Sacramento Valley Union Labor Bulletin

Owned and Published by the Sacramento Central Labor Council and the Sacramento-Sierra’s Building & Construction Trades Council, official councils of the AFL-CIO

LABOR BULLETIN

Labor fights against deportation of “Dreamers”

By Sheri Williams

Members of the Labor community came together with immigration activists for a recent rally to defend the rights and status of “Dreamers,” young adults brought to the United States as children and who are now under the threat of deportation from the Trump Administration.

“These young people are Americans who need our support and our solidarity,” said Sacramento Central Labor Council executive director Fabrizio Sasso, standing in front of Sacramento City Hall. “The president of the United States is targeting them for deportation, when in reality they are some of brightest, hardest-working, most promising young people in our communities today. It’s just wrong to threaten to remove them from the only country they have ever known as home. We need and value these Dreamers, and Organized Labor stands with them.”

Dean Murakami, Vice President of the SCLC, also spoke at the event, condemning the Trump administration not just for its policies on Dreamers, but for attacks on working families.

“Enough is enough. We’ve got to stop this,” said Murakami. “The country is going in the wrong direction. With this, the destruction of Obamacare, the destruction of unions across the county, we need to stop it.”

Murakami said the upcoming elections are a critical time for activism.

“We’ve got to take these people out of their offices. We’ve got to take them out in 2018,” he said.

The Deferred Action for Childhood Arrivals program, which allowed about 800,000 young adults brought to the country as children to legally work and attend school, has been effectively ended by the Trump administration, leaving the future of Dreamers in limbo.

After Trump announced the program would be phased out earlier this summer, Democrats Rep. Nancy Pelosi and Sen. Chuck Schumer said they had reached a bi-partisan deal with Trump to allow Dreamers to stay in the United States with a pathway to citizenship.

However, the hope of that deal moving forward has evaporated in recent weeks as Republican immigration hardliners have said they oppose many aspects of it. Current negotiations on immigration at the federal level are chaotic.

Some hardliners insist they will not support any deal that includes an “amnesty” for Dreamers, and want them deported. Some moderate Republicans are sticking to a Trump idea that the president himself seems to have backed away from: tying any Dreamer deal to funding of a border wall.

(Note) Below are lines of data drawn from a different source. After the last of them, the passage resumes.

Lemma validate_spec s regs :
  scg_ok s → regions_disjoint s → region_walk s regs →
  is_valid (validate s regs) = true ↔ deallocations_paired s ∧ boundaries_kept s.
Proof.
  intros Hok Hd Hw. unfold validate.
  rewrite (fold_valid (check_boundary s regs) (λ e, edge_kind e = DataFlow → ∀ a b,
    in_region s (edge_source e) a → in_region s (edge_target e) b → a ≠ b →
    is_boundary s a = false ∧ is_boundary s b = false)) by (intros; by apply check_boundary_valid).
  rewrite fold_valid_id by (intros; unfold check_orphan; repeat (case_bool_decide || case_match); done).
  rewrite (fold_valid _ (λ n, ∀ a, deallocates n = Some a →
    ∃ d, SCG_get_node s a = Some d ∧ node_type d = TAllocation)).
  2:{ intros r n _. unfold check_deallocation. destruct (deallocates n) as [a|]; [|naive_solver].
      destruct (OrderedSet_contains _ a) eqn:E; simpl.
      - apply OrderedSet_from_iter_spec in E. apply (list_elem_of_fmap node_id) in E as (d & -> & Hd').
        apply list_elem_of_In, List.filter_In in Hd' as [Hin%list_elem_of_In Ht%bool_decide_eq_true].
        split; [|tauto]. intros Hr. split; [done|]. intros a [= <-]. exists d.
        by rewrite get_node_Some.
      - split; [done|]. intros [_ Hp]. destruct (Hp a eq_refl) as (d & (Hin & Hid)%get_node_Some & Ht); [|done].
        assert (a ∈ map node_id (List.filter is_allocation (SCG_nodes s))) as Hx.
        { apply (list_elem_of_fmap node_id). exists d. split; [done|].
          apply list_elem_of_In, List.filter_In. split; [by apply list_elem_of_In|].
          by apply bool_decide_eq_true. }
        apply OrderedSet_from_iter_spec in Hx. congruence. }
  rewrite fold_valid_id by (intros; unfold check_freed; by destruct (OrderedSet_contains _ _)).
  rewrite check_endpoints_all by done. unfold deallocations_paired, boundaries_kept.
  cbn [is_valid ValidationResult_ok]. split.
  - intros [[_ H1] H2]. split; [intros n a Hn; by apply H1|].
    intros e a b He Hk Ha Hb. by apply (H2 e He Hk).
  - intros [H1 H2]. split; [split; [done|]; intros n Hn a; by apply H1|].
    intros e He Hk a b Ha Hb. by apply (H2 e).
Qed.

(** ** Examples *)

Definition here : ProgramPoint := ProgramPoint_mk None None None None.
Definition other_op (name : string) : NodePayload :=
  PComputation (ComputationNode_mk (CKOther name) None false).
Definition control (k : ControlKind) : NodePayload := PControl (ControlNode_mk k None).
Definition an_allocation : NodePayload := PAllocation (AllocationNode_mk 8 8 0 None).
Definition freeing (a : Z) : NodePayload := PDeallocation (DeallocationNode_mk a 0).

(** Run the steps, from the left. *)
Definition scg_run (chk : bool) (s : SCG) (ops : list scg_op) : outcome SCG :=
  fold_left (λ o op, s ← o; scg_step chk s op) ops (Ret s).
Definition the_graph (o : outcome SCG) : SCG := match o with Ret s => s | Panic => SCG_new end.

Lemma scg_run_reachable chk s ops s' :
  scg_reachable chk s → Forall op_ok ops → scg_run chk s ops = Ret s' → scg_reachable chk s'.
Proof.
  unfold scg_run. revert s. induction ops as [|op ops IH]; intros s Hs Hops; cbn [fold_left].
  { by intros [= <-]. }
  apply Forall_cons in Hops as [Hop Hops]. cbn [mbind outcome_bind].
  destruct (scg_step chk s op) as [s1|] eqn:E.
  - apply IH; [|done]. by eapply reach_step.
  - intros Hp. exfalso. clear -Hp. induction ops as [|x ops IH]; [done|]. by apply IH.
Qed.

Definition is_ret {A} (o : outcome A) : bool := match o with Ret _ => true | Panic => false end.

Lemma built_reachable ops :
  Forall op_ok ops → is_ret (scg_run true SCG_new ops) = true →
  scg_reachable true (the_graph (scg_run true SCG_new ops)).
Proof.
  intros Hops Hr. destruct (scg_run true SCG_new ops) as [s|] eqn:E; [|done].
  by apply (scg_run_reachable true SCG_new ops s (reach_new _)).
Qed.

(** An allocation that is freed, with the edge between them. *)
Definition pair_ops : list scg_op :=
  [OpAddNode TAllocation an_allocation here; OpAddNode TDeallocation (freeing 0) here;
   OpAddEdge 0 1 Derivation].
Definition pair_graph : SCG := the_graph (scg_run true SCG_new pair_ops).
Definition lone_ops : list scg_op := [OpAddNode TComputation (other_op "x") here].
Definition lone_graph : SCG := the_graph (scg_run true SCG_new lone_ops).

(** A function [0 .. 4] that calls the function [2, 3]. *)
Definition calling_ops : list scg_op :=
  [OpAddNode TControl (control FunctionEntry) here; OpAddNode TControl (control FunctionReturn) here;
   OpAddNode TControl (control FunctionEntry) here; OpAddNode TControl (control FunctionReturn) here;
   OpAddNode TComputation (other_op "call") here; OpAddEdge 0 4 ControlFlow;
   OpAddEdge 4 2 (Call 4 2 0); OpAddEdge 2 3 ControlFlow; OpAddNode TComputation (other_op "y") here;
   OpAddEdge 4 5 ControlFlow; OpAddEdge 5 1 ControlFlow].
Definition calling_graph : SCG := the_graph (scg_run true SCG_new calling_ops).

(** A value that flows into a node listed both in a plain and in a protected region. *)
Definition plain_region : SCGRegion := SCGRegion_mk 0 {[0; 1]} 0 false Heap.
Definition protected_region : SCGRegion := SCGRegion_mk 1 {[1]} 0 true Heap.
Definition crossing_ops : list scg_op :=
  [OpAddNode TComputation (other_op "x") here; OpAddNode TComputation (other_op "y") here;
   OpAddEdge 0 1 DataFlow; OpAddRegion plain_region; OpAddRegion protected_region].
Definition crossing_graph : SCG := the_graph (scg_run true SCG_new crossing_ops).

(** The build without overflow checks, after a node with the largest identifier. *)
Definition wrapped_graph : outcome SCG :=
  scg_run false SCG_new
    [OpAddNode TComputation (other_op "x") here;
     OpAddNodeWithId U64_MAX TComputation (other_op "y") here;
     OpAddNode TComputation (other_op "z") here].

Lemma pair_reachable : scg_reachable true pair_graph.
Proof. apply built_reachable; [by repeat constructor|reflexivity]. Qed.
Lemma lone_reachable : scg_reachable true lone_graph.
Proof. apply built_reachable; [by repeat constructor|reflexivity]. Qed.

(** ** Properties *)

(** C18. The graph's documented invariant, in a build with overflow checks: after any sequence
    of additions, removals, writes that keep identifiers, and merges, every identifier names
    exactly one slot and every live slot its identifier, in both directions, for nodes and
    for edges; an edge names the nodes its slot joins and both are alive; the adjacency lists
    and the counters are exact; identifiers are below the counters, so fresh ones are new;
    and removing a node or an edge never trips the [expect]s. *)
Theorem SCG_invariant (s : SCG) :
  scg_reachable true s →
  scg_ok s ∧ ∀ id, SCG_remove_node s id ≠ Panic ∧ SCG_remove_edge s id ≠ Panic.
Proof.
  intros Hok%scg_reachable_ok. split; [done|]. intros id. split.
  - destruct (node_id_to_index s !! id) as [i|] eqn:E.
    + by destruct (SCG_remove_node_spec s id i Hok E) as (? & ? & -> & _).
    + unfold SCG_remove_node. by rewrite E.
  - destruct (edge_id_to_index s !! id) as [i|] eqn:E.
    + by destruct (SCG_remove_edge_spec s id i Hok E) as (? & ? & -> & _).
    + unfold SCG_remove_edge. by rewrite E.
Qed.

Lemma SCG_invariant_witness :
  scg_ok pair_graph ∧ ∀ id, SCG_remove_node pair_graph id ≠ Panic ∧ SCG_remove_edge pair_graph id ≠ Panic.
Proof. exact (SCG_invariant pair_graph pair_reachable). Defined.

(** C19. Merging keeps the graph, and appends the other one: its nodes with fresh consecutive
    identifiers and everything else as it was, its edges between the images of their ends,
    its regions with the images of their nodes under fresh identifiers; the map returned
    sends each node's identifier to the new one. *)
Theorem SCG_merge_correct (s other : SCG) (regs : list SCGRegion) (s' : SCG) (m : gmap Z Z) :
  scg_reachable true s → scg_reachable true other → region_walk other regs →
  Scg.merge true s other regs = Ret (s', m) → merged s other regs s' m.
Proof. intros Hs%scg_reachable_ok Ho%scg_reachable_ok _. by apply merge_spec. Qed.

Lemma SCG_merge_correct_witness :
  ∃ s' m, Scg.merge true lone_graph pair_graph [] = Ret (s', m) ∧ merged lone_graph pair_graph [] s' m.
Proof.
  eexists _, _. split; [reflexivity|].
  apply SCG_merge_correct; [exact lone_reachable|exact pair_reachable| |reflexivity].
  apply (Permutation_refl (A := SCGRegion)).
Defined.

(** C20. The traversals agree with the edges: successors and predecessors are exactly the
    nodes an edge leads to or comes from; [find_path] answers, for two nodes of the graph,
    whether a path of edges leads from one to the other; [topological_sort] always returns,
    with an order of all nodes that puts the source of each edge before its target, or with
    [CycleDetected] exactly when there is a cycle. *)
Theorem SCG_traversals_correct (s : SCG) :
  scg_reachable true s →
  (∀ a, match SCG_successors s a with
        | Some l => ∀ b, b ∈ l ↔ flows s a b | None => a ∉ SCG_ids s end) ∧
  (∀ b l a, SCG_predecessors s b = Some l → a ∈ l ↔ flows s a b) ∧
  (∀ a b, a ∈ SCG_ids s → b ∈ SCG_ids s →
     ∃ r, find_path s a b = Ret (Some r) ∧ (r = true ↔ rtc (flows s) a b)) ∧
  ∃ r, topological_sort s = Ret r ∧
    match r with
    | Ok order => order ≡ₚ SCG_ids s ∧ ids_ordered s order ∧ ids_acyclic s
    | Err e => e = CycleDetected ∧ ¬ ids_acyclic s
    end.
Proof.
  intros Hok%scg_reachable_ok. split; [|split; [|split]].
  - intros a. destruct (SCG_successors s a) as [l|] eqn:E.
    + intros b. by apply successors_spec.
    + by apply successors_None.
  - intros b l a. by apply predecessors_spec.
  - intros a b. by apply find_path_spec.
  - by apply topological_sort_spec.
Qed.

Lemma SCG_traversals_correct_witness :
  ∃ r, find_path pair_graph 0 1 = Ret (Some r) ∧ (r = true ↔ rtc (flows pair_graph) 0 1).
Proof.
  destruct (SCG_traversals_correct pair_graph pair_reachable) as (_ & _ & H & _).
  apply H; apply (bool_decide_unpack _); reflexivity.
Defined.

(** C21. When no node is in two regions, [validate] accepts a graph exactly when every
    deallocation names an existing allocation node and no data-flow edge joins two regions
    one of which is a security boundary, in whatever order the regions are walked. *)
Theorem validate_correct (s : SCG) (regs : list SCGRegion) :
  scg_reachable true s → regions_disjoint s → region_walk s regs →
  is_valid (validate s regs) = true ↔ deallocations_paired s ∧ boundaries_kept s.
Proof. intros Hok%scg_reachable_ok. by apply validate_spec. Qed.

Lemma validate_correct_witness :
  is_valid (validate pair_graph []) = true ↔ deallocations_paired pair_graph ∧ boundaries_kept pair_graph.
Proof.
  apply validate_correct; [exact pair_reachable| |apply (Permutation_refl (A := SCGRegion))].
  intros i j r q n H. exfalso. assert (regions pair_graph = ∅) as E by reflexivity.
  by rewrite E, lookup_empty in H.
Defined.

Meanwhile, Democrats remain united in support of protecting Dreamers.

Congress must act by March, when DACA will officially end, to protect Dreamers.

Already, more than 150,000 Dreamers were given until early October to apply for renewal of their status if it expires in the next six months, a deadline that has caused panic and confusion for many. The end of the program and the quick deadline for renewals has left many Dreamers uncertain if they will be able to keep their jobs and school loans.